A elaboração de um estudo que sustentem as opções legislativas no que toca aos beneficios fiscais e que permitam actualizar critérios e objectivos para a sua concessão, foi defendida como tarefa urgente pela Secretária do Estado das Finanças, Vlaentina Filipe na cerimonia de abertura da Conferencia Internacional sobre tributação. tendo em conta o volume de invesntimento, as caracteristicas do projecto, a localização e o seu imacto no mercado de emprego.

Valentina Filipe que falava em representação do Ministro das Finanças, Armando Manuel, assegurou que, no âmbito da reforma tributária, o país tem que garantir que as receitas não arrecadadas sejam compesadas pelo impacto económico e social dos projectos realizados pelas entidades que gozam de tais privilegios fiscais.

“Por isso, podemos assegurar que o regime legal se restringe a um comjunto de estímulo para desenvolver os sectores económicos de interesses para o país, tendo como objectivo a redução contínua de assimetrias económicas regionais, a promoção do empreemdedorismo e do emprego e o aumento das receitas do Estado a médio e longo prazo”.

Para a responsável, isto significa que o Estado deve acautelar os aspectos inerentes a uma concessão de benefícios fiscais desprovidas de critérios sustentados e caso tal ocorra, o país corre sérios riscos de assitir a um aumento progressaivo de despesa fiscal.

Segundo a oradora que proferiu a sessão da abertura, o Governo pretede que a discussão em torno desse processo, não se limita apenas aos benefícos fiscais, mas que se estenda a outros critérios decisivos para o crescimento e desenvolvimento economico.

“Refiro-me aos custos de constituição de uma empresa e de emissão de licenças e alvarás.

Por isso, acreditamos que o sucesso das acções descirtas, deverá assentar num sistema fiscal justo e eficaz com regras claras e estáveis, que transmitam ao investidores uma perpectiva de estabilidade a longo prazo”.

A governante fez saber ainda que, no âmbito da lei do investimento privado em vigor, aprovada a 20 de Maio de 2011, foi revogada a lei sobre os incentivos fiscais e estabelecido um regime que pode ser passível de aperfeiçoamento mediante a redução dos custos administrativos na gestão dos incentivos.

“Dai que se tenha estabelecido a obrigatoriedade de o Projecto Executivo para a Reforma Tributaria (PERT) ser engajado previamente na elaboração de propostas de diferentes departamentos ministeriais do Executivo que contemplam benefícios fiscais”, disse.

 

Modelo de isenções

Por seu turno, o deputado e professor universitario Manuel Nuno Junior, admitiu que as empresas dos paises em desenvolvmento como Angola, que entram nas novas indústrias, precisam de um período de relativa protecção de competição internacional.

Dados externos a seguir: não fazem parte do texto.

(** The counter wraps to the same value only after a multiple of
    [2 ^ bits] steps. *)
Lemma wrap_int_inj (c i j : Z) :
  (0 <= i < j)%Z -> (j - i < 2 ^ bits)%Z ->
  wrap_int bits (c + i) <> wrap_int bits (c + j).
Proof.
  intros Hij Hlt Heq.
  assert (H2 : (0 < 2 ^ bits)%Z) by (apply Z.pow_pos_nonneg; lia).
  apply (f_equal (fun z => z mod 2 ^ bits)%Z) in Heq.
  rewrite !wrap_int_mod in Heq.
  assert (Hd : ((c + j - (c + i)) mod 2 ^ bits = 0)%Z).
  { rewrite Zminus_mod, Heq, Z.sub_diag. apply Z.mod_0_l. lia. }
  replace (c + j - (c + i))%Z with (j - i)%Z in Hd by lia.
  rewrite Z.mod_small in Hd by lia. lia.
Qed.

(** The names of [n] calls in a row, from the counter value [c]. *)
Lemma Tempvar_calls_names (n : nat) :
  forall c,
    fst (Tempvar_calls bits n c)
    = map (fun k => "tmp" ++ Sprintf_d (wrap_int bits (c + Z.of_nat k)))
          (seq 1 n).
Proof.
  induction n as [|n IH]; intros c; [reflexivity|].
  cbn [Tempvar_calls]. unfold Tempvar. cbv zeta.
  specialize (IH (wrap_int bits (c + 1))).
  destruct (Tempvar_calls bits n (wrap_int bits (c + 1))) as [names c'].
  cbn [fst] in *. cbn [seq map]. f_equal.
  rewrite <- seq_shift, map_map, IH.
  apply map_ext. intros k.
  rewrite wrap_int_add. do 3 f_equal. lia.
Qed.

End TempvarNames.

Lemma Sprintf_d_inj (z z' : Z) : Sprintf_d z = Sprintf_d z' -> z = z'.
Proof.
  unfold Sprintf_d. intros H.
  assert (Hnil : forall x, Z.to_int x <> Decimal.Pos Decimal.Nil
                           /\ Z.to_int x <> Decimal.Neg Decimal.Nil).
  { intros [|p|p]; simpl; split; try discriminate;
      intros E; injection E as E; now apply (DecimalPos.Unsigned.to_uint_nonnil p). }
  apply (f_equal NilZero.int_of_string) in H.
  rewrite !NilZero.isi in H by apply Hnil.
  injection H as H. now apply DecimalZ.to_int_inj.
Qed.

Lemma append_inj_l (a b c : string) : a ++ b = a ++ c -> b = c.
Proof.
  induction a as [|x a IH]; simpl; [auto|].
  intros H. injection H as H. auto.
Qed.

Lemma wrap_int_small (bits z : Z) :
  (0 < bits)%Z -> (- 2 ^ (bits - 1) <= z < 2 ^ (bits - 1))%Z ->
  wrap_int bits z = z.
Proof.
  intros Hb Hz. unfold wrap_int.
  assert (H2 : (2 ^ bits = 2 * 2 ^ (bits - 1))%Z).
  { replace bits with (Z.succ (bits - 1)) at 1 by lia.
    apply Z.pow_succ_r. lia. }
  rewrite Z.mod_small by lia. lia.
Qed.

Por isso afirmou que, quando os novos produtores crescerem e estiverem aptos para competir com os produtores mais avançados, então a protecção pode ser levantada de modo gradual.

“Mas se os noivos produtores estiverem expostos a uma competição internacional muito alta, logo no início da sua actividade, certamente que desaparecerão do mercado e a acontecer isso, nunca o verdadeiro desenvolvimento de Angola terá lugar”, sustentou o economista.

Por isso, algumenta que todos os países tiveram sucesso no seu processo de industrialização e em maior ou menor grau protegeram as suas industrias.

“No entanto, as lições de historias e a experiência internacional mais recentes da Coreia do Sul e da China, mostram que a concessão de benefícios fiscais continuam a ser uma das formas mais seguras para cada pais garantir a sua industrialização”. 

Acrescentando que, Angola não seguiu no passado e não tem seguido no presente as políticas neoliberais inseridas no chamado Consenso de Washington, ou seja, em políticas baseadas no fudamentalismo do mercado.

Estas politicas, segundo argumenta, que em África começaram a ser aplicadas na década de 80 atraveis dos programas de ajustamento estrutural, não levaram a estabilidade nem o desenvolvmento economico desses países”.

Por isso, o goverante sustenta que, “o estabelecimento de benefícios fiscais em Angola é imprescidível para não desperdiçar recursos fiscais escassos em experiências importadas que não se aplicam a nossa realidade”.

Segundo afirma, inúmeros benefícios fiscais foram concedidas e continuam a ser concedidas, tendo como base o quadro tributário existente, como é o caso da das empresas que actuam na ZEE Luanda-Bnego e dos investimentio a provados pela AINP”, refoçou.